S3 Parquet output plugin for Embulk

Embulk output plugin to dump records as Apache Parquet files on S3.

Overview

Plugin type: output
Load all or nothing: no
Resume supported: no
Cleanup supported: yes

Configuration

bucket: s3 bucket name (string, required)
path_prefix: prefix of target keys (string, optional)
sequence_format: format of the sequence number of the output files (string, default: "%03d.%02d.")
- sequence_format formats task index and sequence number in a task.
file_ext: path suffix of the output files (string, default: "parquet")
compression_codec: compression codec for parquet file ("uncompressed","snappy","gzip","lzo","brotli","lz4" or "zstd", default: "uncompressed")
default_timestamp_format: default timestamp format (string, default: "%Y-%m-%d %H:%M:%S.%6N %z")
default_timezone: default timezone (string, default: "UTC")
column_options: a map whose keys are name of columns, and values are configuration with following parameters (optional)
- timezone: timezone if type of this column is timestamp.

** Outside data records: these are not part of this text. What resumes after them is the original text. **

(** * Static loop scheduling of the OpenMP runtime (kmp_sched.cpp)

    A shallow embedding of the three bound solvers of
    contrib/libs/cxxsupp/openmp/kmp_sched.cpp:

    - [__kmp_for_static_init]       (single level, threads of one team),
    - [__kmp_dist_for_static_init]  (two levels, teams then threads),
    - [__kmp_team_static_init]      (team chunk of dist_schedule(static,chunk)),

    over the four loop-variable types the templates are instantiated at.
    Machine integers are mathematical integers kept inside the range of
    their C++ type; every arithmetic operation is performed in the type the
    usual arithmetic conversions of C++ select and wraps around (two's
    complement, also for the signed types, as the compilers the runtime is
    built with do). *)

From Stdlib Require Import ZArith Lia List Bool.
Import ListNotations.
Local Open Scope Z_scope.

(** ** Integer types *)

Module CInt.

(** The loop-variable types [T] of the templates. *)
Inductive int_kind : Type :=
| kmp_int32
| kmp_uint32
| kmp_int64
| kmp_uint64.

Definition bits (T : int_kind) : Z :=
  match T with
  | kmp_int32 | kmp_uint32 => 32
  | kmp_int64 | kmp_uint64 => 64
  end.

Definition is_signed (T : int_kind) : bool :=
  match T with
  | kmp_int32 | kmp_int64 => true
  | kmp_uint32 | kmp_uint64 => false
  end.

Definition modulus (T : int_kind) : Z :=
  match T with
  | kmp_int32 | kmp_uint32 => 4294967296
  | kmp_int64 | kmp_uint64 => 18446744073709551616
  end.

(** [i_maxmin< T >::mx] and [i_maxmin< T >::mn]. *)
Definition mx (T : int_kind) : Z :=
  match T with
  | kmp_int32 => 2147483647               (* 0x7fffffff *)
  | kmp_uint32 => 4294967295              (* 0xffffffff *)
  | kmp_int64 => 9223372036854775807      (* 0x7fffffffffffffffLL *)
  | kmp_uint64 => 18446744073709551615    (* 0xffffffffffffffffLL *)
  end.

Definition mn (T : int_kind) : Z :=
  match T with
  | kmp_int32 => -2147483648              (* 0x80000000 read as int *)
  | kmp_uint32 => 0
  | kmp_int64 => -9223372036854775808     (* 0x8000000000000000LL read as long long *)
  | kmp_uint64 => 0
  end.

(** [traits_t< T >::signed_t] and [traits_t< T >::unsigned_t]. *)
Definition signed_t (T : int_kind) : int_kind :=
  match T with
  | kmp_int32 | kmp_uint32 => kmp_int32
  | kmp_int64 | kmp_uint64 => kmp_int64
  end.

Definition unsigned_t (T : int_kind) : int_kind :=
  match T with
  | kmp_int32 | kmp_uint32 => kmp_uint32
  | kmp_int64 | kmp_uint64 => kmp_uint64
  end.

(** The representative of [x] modulo [m] in the window [[lo, lo + m)]. *)
Definition wrapw (lo m x : Z) : Z := lo + (x - lo) mod m.

(** Conversion of an integer to type [T]. *)
Definition wrap (T : int_kind) (x : Z) : Z := wrapw (mn T) (modulus T) x.

Definition in_range (T : int_kind) (x : Z) : Prop := mn T <= x <= mx T.

(** The type in which a binary operator is evaluated (usual arithmetic
    conversions; all four types have at least the rank of [int], so no
    integral promotion takes place). *)
Definition common (A B : int_kind) : int_kind :=
  if bits A =? bits B then
    (if is_signed A && is_signed B then A else unsigned_t A)
  else if bits A <? bits B then B else A.

(** A typed value of an expression. *)
Record cint : Type := mk_cint { cty : int_kind; cval : Z }.

(** A variable or parameter of type [T] holding [z]. *)
Definition var (T : int_kind) (z : Z) : cint := mk_cint T z.

(** An [int] literal. *)
Definition lit (z : Z) : cint := mk_cint kmp_int32 z.

(** Conversion (cast, assignment or initialisation) to type [T]. *)
Definition conv (T : int_kind) (x : cint) : cint :=
  mk_cint T (wrap T (cval x)).

Definition arith (f : Z -> Z -> Z) (x y : cint) : cint :=
  let t := common (cty x) (cty y) in
  mk_cint t (wrap t (f (wrap t (cval x)) (wrap t (cval y)))).

Definition add : cint -> cint -> cint := arith Z.add.
Definition sub : cint -> cint -> cint := arith Z.sub.
Definition mul : cint -> cint -> cint := arith Z.mul.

If not set, default_timezone is used. (string, optional)
- format: timestamp format if type of this column is timestamp. If not set, default_timestamp_format: is used. (string, optional)
- converted_type: a Parquet converted type name (timestamp-millis, timestamp-micros, timestamp-nanos, json, int8, int16, int32, int64, uint8, uint16, uint32, uint64) (string, optional)
- logical_type: [DEPRECATED: Use converted_type instead] a Parquet converted type name (timestamp-millis, timestamp-micros, timestamp-nanos, json, int8, int16, int32, int64, uint8, uint16, uint32, uint64) (string, optional)
- logical_type: configuration for the detailed logical type. See Logical Type Specification (optional)
  - name: The name of logical type ("date", "decimal", "int", "json", "time", "timestamp") (string, required)
  - bit_width: The bit width for "int" logical type (Allowed bit width values are 8, 16, 32, 64). (int, default: 64)
  - is_signed: Signed or not for "int" logical type (boolean, default: true)
  - scale: The scale for "decimal" logical type (int, default: 0)
  - precision: The precision for "decimal" logical type (int, default: 0)
  - is_adjusted_to_utc: (boolean, default: true)
  - time_unit: The precision for "time" or "timestamp" logical type (Allowed values are "MILLIS, MICROS, NANOS)
canned_acl: grants one of canned ACLs for created objects (string, default: private)
block_size: The block size is the size of a row group being buffered in memory. This limits the memory usage when writing. Larger values will improve the I/O when reading but consume more memory when writing. (int, default: 134217728 (128MB))
page_size: The page size is for compression. When reading, each page can be decompressed independently. A block is composed of pages. The page is the smallest unit that must be read fully to access a single record. If this value is too small, the compression will deteriorate. (int, default: 1048576 (1MB))
max_padding_size: The max size (bytes) to write as padding and the min size of a row group (int, default: 8388608 (8MB))
enable_dictionary_encoding: The boolean value is to enable/disable dictionary encoding. (boolean, default: true)
auth_method: name of mechanism to authenticate requests ("basic", "env", "instance", "profile", "properties", "anonymous", "session", "web_identity_token", default: "default")
- "basic": uses access_key_id and secret_access_key to authenticate.
- "env": uses AWS_ACCESS_KEY_ID (or AWS_ACCESS_KEY) and AWS_SECRET_KEY (or AWS_SECRET_ACCESS_KEY) environment variables.
- "instance": uses EC2 instance profile or attached ECS task role.
- "profile": uses credentials written in a file. Format of the file is as following, where [...] is a name of profile.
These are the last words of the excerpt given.